Current status of autologous breast tumor cell-based vaccines.

Approximately nine out of ten breast cancer-related deaths are attributable to metastasis. Yet, less than 4% of breast cancer patients are initially diagnosed with metastatic cancer. Therefore, the majority of breast cancer-related deaths are due to recurrence and progression of non-metastatic disease. There is tremendous clinical opportunity for novel adjuvant strategies, such as immunotherapies, that have the potential to prevent progressive recurrences. In particular, autologous tumor cell-based vaccines (ATCVs) can train a patient's immune system to recognize and eliminate occult disease. ATCVs have several advantages including safety, multivalency and patient specificity. Furthermore, because lumpectomy or mastectomy is indicated for the vast majority of breast cancer patients, resected tumors offer a readily available, patient-specific source of tumor antigen. Disadvantages of ATCVs include poor immunogenicity and production inconsistencies. This review summarizes recent progress in the development of autologous breast tumor vaccines and offers insight for overcoming existing limitations.

Neoadjuvant immunotherapy with chitosan and interleukin-12 to control breast cancer metastasis.

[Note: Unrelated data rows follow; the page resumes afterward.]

Definition SpiNorFlashDxeEntry (InstallStatus : EFI_STATUS) (h : H) (p : Pool)
    : option (EFI_STATUS * option SPI_NOR_FLASH_PROTOCOL * H * Pool) :=
  let '(ok, p) := AllocatePool p in
  if negb ok then Some (EFI_OUT_OF_RESOURCES, None, h, p)
  else
    let h := al_spi_claim_bus AL_SPI_FLASH_HZ (al_spi_init AL_SPI_BASE AL_SPI_CLK_HZ h) in
    let '(Status, JedecId, h) := SpiNorGetFlashId h in
    if EFI_ERROR Status then Some (Status, None, h, FreePool p)
    else
      DeviceId ← rdn JedecId 0 3;
      mfr ← rd JedecId 0;
      h ← (if mfr =? 0xEF then clear_protection h else Some h);
      if EFI_ERROR InstallStatus then Some (InstallStatus, None, h, FreePool p)
      else Some (EFI_SUCCESS, Some (mkNor FLASH_SIZE FLASH_SECTOR_SIZE DeviceId), h, p).
End Code.

(** ** The driver against the chip *)

Section Chip.
Context {H : Type} `{NorLaws H}.

Lemma wait_wel_spec n h :
  ∃ st h', wait_wel n h = Some (st, h') ∧ same_mem h h' ∧
    (nor_ready h = true → nor_ready h' = true) ∧ (st = EFI_SUCCESS → nor_wel h' = true) ∧
    (st = EFI_SUCCESS ∨ EFI_ERROR st = true).
Proof.
  revert h. induction n as [|n IH]; intros h; [exists EFI_DEVICE_ERROR, h; split_and!; try done; by right|]. simpl.
  unfold FlashReadStatus, HalRead, CMD_READ_STATUS.
  destruct (al_spi_read [5] 1 h) as [[Err buf] h1] eqn:E.
  apply status_spec in E as (Hm & Hr & Hs). unfold hal_status.
  destruct (Z.eqb_spec Err 0) as [->|]; cbn [EFI_ERROR]; [|eexists _, _; split_and!; try done; by right].
  destruct (Hs eq_refl) as (sr & -> & _ & Hwel). cbn [rd Z.eqb mbind option_bind].
  destruct (SR_WEL sr) eqn:Hsr; [exists EFI_SUCCESS, h1; split_and!; auto|].
  destruct (IH (MicroSecondDelay 10 h1)) as (st & h' & -> & Hm' & Hr' & Hw' & Hst).
  destruct (delay_spec 10 h1) as [Hmd Hrd].
  exists st, h'. split_and!; [done| |auto|done|done].
  eapply same_mem_trans; [exact Hm|]. by eapply same_mem_trans.
Qed.

Lemma WriteEnable_spec h :
  ∃ st h', FlashWriteEnable h = Some (st, h') ∧ same_mem h h' ∧
    (nor_ready h = true → nor_ready h' = true) ∧ (st = EFI_SUCCESS → nor_wel h' = true) ∧
    (st = EFI_SUCCESS ∨ EFI_ERROR st = true) ∧
    (flawless → nor_ready h = true → st = EFI_SUCCESS).
Proof.
  unfold FlashWriteEnable, HalCmdOnly, CMD_WRITE_ENABLE.
  destruct (al_spi_write [6] [] h) as [Err h1] eqn:E.
  pose proof (write_enable_spec _ _ _ E) as [Hm Hr]. unfold hal_status.
  destruct (Z.eqb_spec Err 0) as [->|Hne]; cbn [EFI_ERROR].
  - destruct (wait_wel_spec 100 h1) as (st & h' & Hw & Hm' & Hr' & Hwel & Hst).
    exists st, h'. split_and!; [done|by eapply same_mem_trans|auto|done|done|].
    intros (polls & Hrel) Hready. change 100%nat with (S 99) in Hw. simpl in Hw.
    unfold FlashReadStatus, HalRead, CMD_READ_STATUS in Hw.
    pose proof (rel_read H polls Hrel [5] 1 h1) as Hz.
    destruct (al_spi_read [5] 1 h1) as [[Err buf] h2] eqn:E2. simpl in Hz. subst Err.
    destruct (rel_wel H polls Hrel _ _ _ _ _ Hready E E2) as (sr & -> & Hsr).
    cbn [hal_status Z.eqb EFI_ERROR rd mbind option_bind] in Hw. rewrite Hsr in Hw.
    by injection Hw as <- _.
  - exists EFI_DEVICE_ERROR, h1. split_and!; [done..|by right|]. intros (polls & Hrel) _.
    pose proof (rel_write H polls Hrel [6] [] h) as Hz. by rewrite E in Hz.
Qed.
(** The loop over the program headers; it keeps the header and the program
    headers it reads from memory. *)
Lemma load_loop_spec `{!PlatformLaws} hdr ph nor n fuel Index s :
  Z.of_nat n = e_phnum hdr - Index → 0 <= Index → e_phnum hdr <= 32 → (n <= fuel)%nat →
  (∀ j, phdr_ok (ph j)) →
  Forall (seg_ok SPILOADER_LOAD_ADDR (__stack_top - SPILOADER_LOAD_ADDR)) (map ph (seqZ Index (Z.of_nat n))) →
  ehdr_at (mem s) Header_addr = hdr →
  (∀ j, 0 <= j < e_phnum hdr → phdr_nth (mem s) mProgramHeaders j = ph j) →
  printing s → nor_ready (dev s) = true → (∀ x, nor_mem (dev s) x = nor x) →
  let ps := map ph (seqZ Index (Z.of_nat n)) in
  wp (load_loop fuel Index) (λ o s', frame (loads ps) s s' ∧ (flawless (H := H) → o = Done tt) ∧
    (o = Done tt → (∀ x, mem s' x = placed nor ps (mem s) x) ∧ ehdr_at (mem s') Header_addr = hdr ∧
       (∀ x, cleaned_at ps x → loads ps x ∨ in_step s x → in_step s' x))) s.
Proof.
  revert fuel Index s. induction n as [|n IH]; intros fuel Index s Hn HI Hle Hf Hok Hseg Hh Hph Hpr Hrd Hnor;
    destruct fuel as [|fuel]; try lia; cbn [load_loop]; apply wp_get; rewrite Hh.
  1,2: rewrite (proj2 (Z.ltb_ge _ _)) by lia; split_and!; [apply frame_refl|done|]; intros _;
    split_and!; [done..|]; intros x _ [Hx|Hx]; [by apply Exists_nil in Hx|done].
  rewrite (proj2 (Z.ltb_lt _ _)) by lia.
  rewrite seqZ_cons in Hseg |- * by lia. change (Z.succ Index) with (Index + 1) in *.
  replace (Z.pred (Z.of_nat (S n))) with (Z.of_nat n) in * by lia. cbn [map] in *.
  apply Forall_cons_1 in Hseg as [Hseg Hrest]. set (p := ph Index) in *.
  set (ps := map ph (seqZ (Index + 1) (Z.of_nat n))) in *.
  (* one turn *)
  assert (Hturn : wp (load_phdr Index) (λ o s1,
      frame (λ x, p_type p = PT_LOAD ∧ seg p x) s s1 ∧ (flawless (H := H) → o = Done tt) ∧
      (o = Done tt → ∀ x, mem s1 x = placed nor [p] (mem s) x) ∧
      (o = Done tt → ∀ x, (p_type p = PT_LOAD → seg p x → cleanable p → in_step s1 x) ∧
         (~ (p_type p = PT_LOAD ∧ seg p x) → in_step s x → in_step s1 x))) s).
  { unfold load_phdr. apply wp_get. rewrite Hph by lia. fold p.
    destruct (Z.eqb_spec (p_type p) PT_LOAD) as [Ht|Ht]; cbn [negb].
    2:{ split_and!; [apply frame_refl|done|..].
        - intros _ x. unfold placed. cbn [foldl]. by rewrite decide_False by tauto.
        - intros _ x. tauto. }
    assert (Hline : ∀ s1, (∃ txt, says txt s s1) → wp (LoadSegment p) (λ o s1',
      frame (λ x, p_type p = PT_LOAD ∧ seg p x) s s1' ∧ (flawless (H := H) → o = Done tt) ∧
      (o = Done tt → ∀ x, mem s1' x = placed nor [p] (mem s) x) ∧
      (o = Done tt → ∀ x, (p_type p = PT_LOAD → seg p x → cleanable p → in_step s1' x) ∧
         (~ (p_type p = PT_LOAD ∧ seg p x) → in_step s x → in_step s1' x))) s1).
    { intros s1 (txt & Hs1). destruct (Hseg Ht) as (Hfm & HT & Ho & _).
      pose proof Hs1 as (Hm1 & Hr1 & [Hn1 Hrd1] & _).
      eapply wp_mono; [apply (LoadSegment_spec p s1 (Hok Index) Hfm HT Ho); by eapply says_printing|].
      intros o s2 (Hfr & Hfl & Hd & Hin). split_and!.
      - eapply frame_trans; [by eapply says_frame|]. by eapply frame_weaken.
      - done.
      - intros Hdone x. unfold placed. cbn [foldl]. destruct (decide (p_type p = PT_LOAD ∧ seg p x)) as [[_ Hx]|Hx].
        + rewrite (Hd Hdone (Hrd1 Hrd) x Hx). apply seg_val_ext. intros y. by rewrite Hn1.
        + rewrite (frame_mem _ _ _ Hfr) by tauto. by rewrite Hm1.
      - intros Hdone x. destruct (Hin Hdone x) as [Hi1 Hi2]. split; [auto|].
        intros Hx Hs. apply Hi2; [tauto|]. unfold in_step in *. by rewrite Hr1, Hm1. }
    do 5 (apply (wp_print_from _ tt _ _ s); [prints|done|eauto using says_nil|intros ? ?]). by apply Hline. }
  eapply wp_seq; [exact Hturn| |].
  2:{ intros s1 (Hf1 & Hfl & _). split_and!; [|intros Hx; by specialize (Hfl Hx)|done].
      eapply frame_weaken; [exact Hf1|]. intros x Hx. by apply Exists_cons_hd. }
  intros [] s1 (Hf1 & _ & Hm1 & Hin1).
  replace (u16 (Index + 1)) with (Index + 1) by (rewrite u16_small by lia; done).
  assert (Hkeep : ∀ x, objects x → mem s1 x = mem s x).
  { intros x Hx. apply (frame_mem _ _ _ Hf1). intros [Ht Hsg]. by eapply (seg_reserved p x Hseg Ht). }
  assert (Hh1 : ehdr_at (mem s1) Header_addr = hdr).
  { rewrite <- Hh. apply ehdr_at_ext. intros i Hi. apply Hkeep. left. unfold span. lia. }
  eapply wp_mono.
  { apply (IH fuel (Index + 1) s1); try done; try lia.
    - intros j Hj. rewrite <- Hph by done. apply phdr_at_ext. intros i Hi. apply Hkeep. right.
      unfold span, sizeof_ELF64_PHDR. lia.
    - by apply (frame_printing _ _ _ Hf1).
    - by apply (frame_flash _ _ _ Hf1).
    - intros x. rewrite <- Hnor. apply (frame_flash _ _ _ Hf1). }
  fold ps. intros o s2 (Hf2 & Hfl2 & Hd2). split_and!; [|done|].
  - eapply frame_trans; eapply frame_weaken; [exact Hf1| |exact Hf2|]; intros x Hx;
      [by apply Exists_cons_hd|by apply Exists_cons_tl].
  - intros Hdone. destruct (Hd2 Hdone) as (Hm2 & Hh2 & Hin2). split_and!; [|done|].
    + intros x. rewrite Hm2. unfold placed. by rewrite (Hm1 eq_refl).
    + intros x Hc Hx. apply Forall_cons_1 in Hc as [Hc Hcs]. apply Hin2; [done|].
      destruct (Hin1 eq_refl x) as [Hi1 Hi2]. destruct (decide (p_type p = PT_LOAD ∧ seg p x)) as [[Ht Hsg]|Hno].
      * right. apply Hi1; auto.
      * destruct Hx as [Hx|Hx]; [|right; by apply Hi2].
        apply Exists_cons in Hx as [Hx|Hx]; [done|by left].
Qed.
#[export] Instance accepted_dec nor : Decision (accepted nor).
Proof. unfold accepted. solve_decision. Defined.
(* ===== verification/DwI2c.v ===== *)
(** * The DesignWare I2C controller driver

    Drivers/DwI2cDxe: polled master transfers. The hardware [H] is arbitrary:
    every register access goes through [Mmio] and is recorded in a log, and the
    theorems are about the log, so they hold for whatever the registers answer.
    A request that the code gives up on is a run of the model like any other,
    because all the polls are bounded. *)

From S2P Require Import Prelude Efi I2c.

(** ** Registers *)

Definition DW_IC_CON : Z := 0x00.
Definition DW_IC_TAR : Z := 0x04.
Definition DW_IC_DATA_CMD : Z := 0x10.
Definition DW_IC_SS_SCL_HCNT : Z := 0x14.
Definition DW_IC_SS_SCL_LCNT : Z := 0x18.
Definition DW_IC_FS_SCL_HCNT : Z := 0x1C.
Definition DW_IC_FS_SCL_LCNT : Z := 0x20.
Definition DW_IC_INTR_MASK : Z := 0x30.
Definition DW_IC_RAW_INTR_STAT : Z := 0x34.
Definition DW_IC_CLR_INTR : Z := 0x40.
Definition DW_IC_CLR_RX_UNDER : Z := 0x44.
Definition DW_IC_CLR_RX_OVER : Z := 0x48.
Definition DW_IC_CLR_TX_ABRT : Z := 0x54.
Definition DW_IC_CLR_STOP_DET : Z := 0x60.
Definition DW_IC_ENABLE : Z := 0x6C.
Definition DW_IC_STATUS : Z := 0x70.
Definition DW_IC_TXFLR : Z := 0x74.
Definition DW_IC_SDA_HOLD : Z := 0x7C.
Definition DW_IC_ENABLE_STATUS : Z := 0x9C.
Definition DW_IC_COMP_PARAM_1 : Z := 0xF4.
Definition DW_IC_COMP_VERSION : Z := 0xF8.
Definition DW_IC_CON_MASTER : Z := 0x01.
Definition DW_IC_CON_SPEED_STD : Z := 0x02.
Definition DW_IC_CON_SPEED_FAST : Z := 0x04.
Definition DW_IC_CON_SPEED_MASK : Z := 0x06.
Definition DW_IC_CON_RESTART_EN : Z := 0x20.
Definition DW_IC_CON_SLAVE_DISABLE : Z := 0x40.
Definition DW_IC_DATA_CMD_DAT_MASK : Z := 0xFF.
Definition DW_IC_DATA_CMD_CMD : Z := 0x100.
Definition DW_IC_DATA_CMD_STOP : Z := 0x200.
Definition DW_IC_DATA_CMD_RESTART : Z := 0x400.
Definition DW_IC_INTR_RX_UNDER : Z := 0x001.
Definition DW_IC_INTR_RX_OVER : Z := 0x002.
Definition DW_IC_INTR_TX_ABRT : Z := 0x040.
Definition DW_IC_INTR_STOP_DET : Z := 0x200.
Definition DW_IC_ERR_CONDITION : Z :=
  Z.lor (Z.lor DW_IC_INTR_RX_UNDER DW_IC_INTR_RX_OVER) DW_IC_INTR_TX_ABRT.
Definition DW_IC_STATUS_TFE : Z := 0x04.
Definition DW_IC_STATUS_RFNE : Z := 0x08.
Definition DW_IC_STATUS_MST_ACTIVITY : Z := 0x20.
Definition DW_IC_COMP_PARAM_1_RX_BUFFER_DEPTH (x : Z) : Z := Z.land (Z.shiftr x 8) 0xFF + 1.
Definition DW_IC_COMP_PARAM_1_TX_BUFFER_DEPTH (x : Z) : Z := Z.land (Z.shiftr x 16) 0xFF + 1.
Definition DW_IC_SDA_HOLD_MIN_VERS : Z := 0x3131312A.
Definition DW_MAX_TRANSFER_POLL_COUNT : Z := 100000.
Definition DW_MAX_STATUS_POLL_COUNT : Z := 100.
Definition DW_POLL_MST_ACTIVITY_INTERVAL_US : Z := 1000.
Definition DW_MAX_MST_ACTIVITY_POLL_COUNT : Z := 20.
Definition DW_POLL_INTERVAL_US (Speed : Z) : Z := 10 * (1000000 / Speed).
Definition DW_I2C_BUS_COUNT : Z := 2.
Definition DW_I2C_SS_SCL_HCNT_VAL : Z := 0x855.
Definition DW_I2C_SS_SCL_LCNT_VAL : Z := 0xB0B.
Definition DW_I2C_FS_SCL_HCNT_VAL : Z := 0x19D.
Definition DW_I2C_FS_SCL_LCNT_VAL : Z := 0x320.
Definition DW_I2C_SDA_HOLD_VAL : Z := 150.
Definition mDwI2cBase : list Z := [0xFD880000; 0xFD894000].
Definition mDwI2cSpeed : list Z := [100000; 100000].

Metastasis accounts for approximately 90% of breast cancer-related deaths. Therefore, novel approaches which prevent or control breast cancer metastases are of significant clinical interest. Interleukin-12 (IL-12)-based immunotherapies have shown promise in controlling metastatic disease, yet modest responses and severe toxicities due to systemic administration of IL-12 in early trials have hindered clinical application. We hypothesized that localized delivery of IL-12 co-formulated with chitosan (chitosan/IL-12) could elicit tumor-specific immunity and provide systemic protection against metastatic breast cancer while minimizing systemic toxicity. Chitosan is a biocompatible polysaccharide derived primarily from the exoskeletons of crustaceans. In a clinically relevant resection model, mice bearing spontaneously metastatic 4T1 mammary adenocarcinomas received intratumoral injections of chitosan/IL-12, or appropriate controls, prior to tumor resection. Neoadjuvant chitosan/IL-12 immunotherapy resulted in long-term tumor-free survival in 67% of mice compared to only 24% or 0% of mice treated with IL-12 alone or chitosan alone, respectively. Antitumor responses following chitosan/IL-12 treatment were durable and provided complete protection against rechallenge with 4T1, but not RENCA renal adenocarcinoma, cells. Lymphocytes from chitosan/IL-12-treated mice demonstrated robust tumor-specific lytic activity and interferon-γ production. Cell-mediated immune memory was confirmed in vivo via clinically relevant delayed-type hypersensitivity (DTH) assays. Comprehensive hematology and toxicology analyses revealed that chitosan/IL-12 induced transient, reversible leukopenia with no changes in critical organ function. Results of this study suggest that neoadjuvant chitosan/IL-12 immunotherapy prior to breast tumor resection is a promising translatable strategy capable of safely inducing to tumor-specific immunity and, in the long term, reducing breast cancer mortality due to progressive recurrences.